AŞİNALIK YARATMAYA ÇALIŞTIK
Bu role nasıl hazırlandığı istikametinde de oyuncu ipuçları verdi; “Putin’in hayatının o periyoduna dair birçok [fotoğrafik referans] vardı ve ben de bir aşinalık yaratmaya çalıştık. Mükemmel bir peruğun neler başarabildiği inanılmaz!”
POLİTİK BERBATLIĞIN SONUÇLARINI GÖSTERMEK İSTEDİK
Filmin yönetmeni Olivier Assayas, ünlü Amerikan dergisi Variety’ye verdiği röportajda “Putin’in köken hikayesini” anlatmanın yanı sıra “modern siyasi dünyayı” da incelemeyi amaçladığını söyledi. Sinemasının bir öbür özelliğini şu sözlerle anlattı; “Bu sineması eşsiz kılan ve beni en çok etkileyen şey, tam da politik berbatlığın sonuçlarını göstermesi ve tıpkı vakitte tabiatını, nasıl işlediğini ve iç işleyişini tasvir etmeye çalışmasıydı.”
FİLMDE KİMLER VAR
Jude Law ile birlikte başrolde Paul Dano var. Sinemada ayrıyeten Kremlin Büyücüsü’nde Oscar ödüllü Alicia Vikander, Tom Sturridge ve Jeffrey Wright da rol alıyor.
HOLLYWOOD RUSYA’YA NASIL BAKTI
2. Dünya Savaşı’nda “Nasıl kahraman bir ülke” diye bakıyorlardı. Soğuk Savaş devrinde ise bir “Düşman Sovyetler” vardı. Duvar yıkıldıktan sonra ortaya Rus mafyası çıktı. 2000’lerde ise Putin ile birlikte “otoriter devlet” öne çıkıyordu. Mission to Moscow (1943) sinemasında mesela, Sovyet halkı “faşizme karşı gözü pek müttefik” olarak sunuldu. Soğuk savaşı temsilen iki çarpıcı sinema hatırlanıyor; The Red Menace (1949), I Married a Communist (1949). Bilim-kurgu niyetine yapılan Invasion of the Body Snatchers – (1956) uzaylıların dünyayı istilası Sovyet tehdit sosu ile verilmişti.
ROCKY VE RAMBO
80’lerde “Rocky” serisinin altında Sovyetler’in olumsuz imajı vardı. Rocky IV’te Ivan Drago, dev ve duygusuz Sovyet boksörü olarak karşımıza çıktı. Rambo III’te Sovyetlerin Afganistan işgali karikatürize ediliyordu.

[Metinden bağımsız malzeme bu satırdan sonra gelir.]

Lemma post_queue_leads evs num locked p :
  clock_ok -> inv p -> Forall (known (cfg p)) evs -> num = wakes (cfg p) evs -> (locked = true \/ num = 0) ->
  ok p (postEventsToMessageQueue answer evs num locked) (fun _ p' => leads p p').
Proof.
  intros Hck Hi Hk -> Hl. unfold postEventsToMessageQueue. apply ok_bind, ok_gets.
  destruct (mThreadsRun (conn p)) eqn:Hrun; cbn [negb]; [|by apply ok_ret, leads_refl].
  apply ok_bind. eapply ok_mono; [apply take_count_spec; [done|done|apply wakes_nonneg|done]|]. cbv beta.
  intros b p1 [Hm1 Hsmall]. destruct b; cbn [negb].
  2: { apply ok_ret. destruct Hm1 as (Hc & _ & _ & Ht & Hb). by split_and!. }
  apply ok_bind. eapply ok_mono; [by apply (write_some_spec _ p); [apply Hi|..]|]. cbv beta.
  intros n p2 (Hn & Htk & Hm2). apply ok_bind, ok_gets. pose proof Hm2 as (Hc2 & Hcn2 & Hq2 & Ht2 & Hb2). rewrite Hc2.
  apply ok_bind. eapply ok_lift; [by apply count_spec|]. cbv zeta.
  destruct (_ =? 0) eqn:Hz; zb.
  { apply ok_ret. split_and!; try done. intros Hb. destruct (Hb2 Hb) as [Hw Ho].
    rewrite drop_ge in Ho by lia. by split. }
  set (left_ := wakes (cfg p) evs - wakes (cfg p) (take n evs)).
  assert (left_ = wakes (cfg p) (drop n evs)) as Hleft by (unfold left_; rewrite (wakes_split _ n evs); lia).
  assert (bounded p2 -> u64 left_ = wakes (cfg p) (drop n evs)) as Hwrap.
  { intros Hb. rewrite Hleft. apply wrap_small. split; [apply wakes_nonneg|].
    specialize (Hsmall eq_refl (bounded_before _ _ Htk Hb)). rewrite (wakes_split _ n evs) in Hsmall.
    pose proof (wakes_nonneg (cfg p) (take n evs)). lia. }
  apply ok_bind, ok_gets. rewrite Hq2. destruct (_ <=? _) eqn:Hsz; zb.
  - apply ok_bind, ok_modify, ok_bind, ok_bind, ok_gets, ok_modify, ok_emit. unfold logged. cbn [cfg conn que wk thr scoped log].
    replace (Z.of_nat (length evs) - Z.of_nat n) with (Z.of_nat (length (drop n evs))) in * by (rewrite length_drop; lia).
    rewrite <- Hq2. set (m := Z.max _ _). fold (enqueued (drop n evs) (u64 left_) m p2).
    assert (v_taken (view_of (enqueued (drop n evs) (u64 left_) m p2)) = v_taken (view_of p2)) as Hk2.
    { unfold view_of, enqueued. cbn [cfg log]. rewrite replay_more. by destruct (replay _ _ _). }
    split; [done|]. split; [lia|]. unfold bounded. rewrite Hk2. intros Hb. destruct (Hb2 Hb) as [Hw Ho].
    rewrite (Hwrap Hb), <- Hc2 in *. apply enqueued_keeps; try done; [|by apply Forall_drop|by rewrite Hcn2|by rewrite Hq2].
    intros Hnil. by rewrite Hnil in Hz.
  - apply ok_bind, ok_emit. set (p3 := logged _ p2).
    assert (midway p p3 (wakes (cfg p) (drop n evs))) as Hm3 by (apply (midway_neutral p p2); [done|apply neutral_logged; by intros []|done]).
    apply (give_back_leads p p3 (u64 left_) (wakes (cfg p) (drop n evs)) Hm3); [apply u64_range|].
    unfold bounded, p3. rewrite view_logged. intros Hb. apply Hwrap. unfold bounded. by destruct (view_of p2).
Qed.
(** Since the proxy started: the batches [done] were posted, and [parts] taken of them. *)
Definition path (w : world) : Prop :=
  ((began w).1 <= length (posts (SensorsSubHal.log (hal w))))%nat /\
  exists done parts, drop (began w).1 (posts (SensorsSubHal.log (hal w))) = done ++ in_hand (post w) /\
    length parts = length done /\ v_accepted (view_of t0 (prox w)) = concat parts /\
    (forall i evs a, done !! i = Some evs -> parts !! i = Some a -> took ((began w).2 && (i =? 0)%nat) (prox w) evs a) /\
    (forall evs, post w = Posting false evs -> 0 < wakes (cfg (prox w)) evs ->
       lock_failed (prox w) \/ (began w).2 = true /\ done = []).

(** A batch as the sub-HAL [c] makes it. *)
Definition batch_of (c : SensorsSubHal.config) (wakeup : bool) (evs : list Event) : Prop :=
  evs <> [] /\ Forall (fun ev => map_mem (ev_handle ev) (SensorsSubHal.mSensors c) = true) evs /\
  wakeup = existsb (fun ev => SensorsSubHal.isWakeUpSensor (ev_handle ev) c) evs.

(** The poll thread's place, and the scoped wake locks. *)
Definition batch_ok (c : SensorsSubHal.config) (q : posting) (locks : nat) : Prop :=
  match q with
  | NotPosting => locks = 0%nat
  | Creating wakeup evs => locks = 0%nat /\ batch_of c wakeup evs
  | Posting b evs => locks = Nat.b2n b /\ exists wakeup, batch_of c wakeup evs /\ (b = true -> wakeup = true)
  | Destroying b => locks = Nat.b2n b
  end.

Definition live (p : proxy) : Prop := mThreadsRun (conn p) = true \/ initializer (thr p) = IStart.
Definition emptied (p : proxy) : Prop :=
  match initializer (thr p) with IDynamic _ | IQueues _ | ISubHals | IStart => True | _ => False end.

KGB AJANI’NDAN RUS MAFYASI’NA
Soğuk savaş periyodunda KGB casusları ve casusları da hayli yerden yere vurulmuştu. 90’larda Sovyetler dağılınca bu sefer “Rus” korkusu Hollywood’u sardı. KGB yerini Rus mafyasına bıraktı. The Hunt for Red October (1990), Air Force One (1997), The Saint (1997) en çarpıcı örnekler.
2000’LERDE; NEREDE KALMIŞTIK
Putin ile birlikte otoriter Rusya kıssası devam etti. Buna mafya ve KGB sosları da eklendi. Örneğin Eastern Promises (2007), Red Sparrow (2018)… John Wick serisi üzere sinemalarda Rus mafyası hakimdir.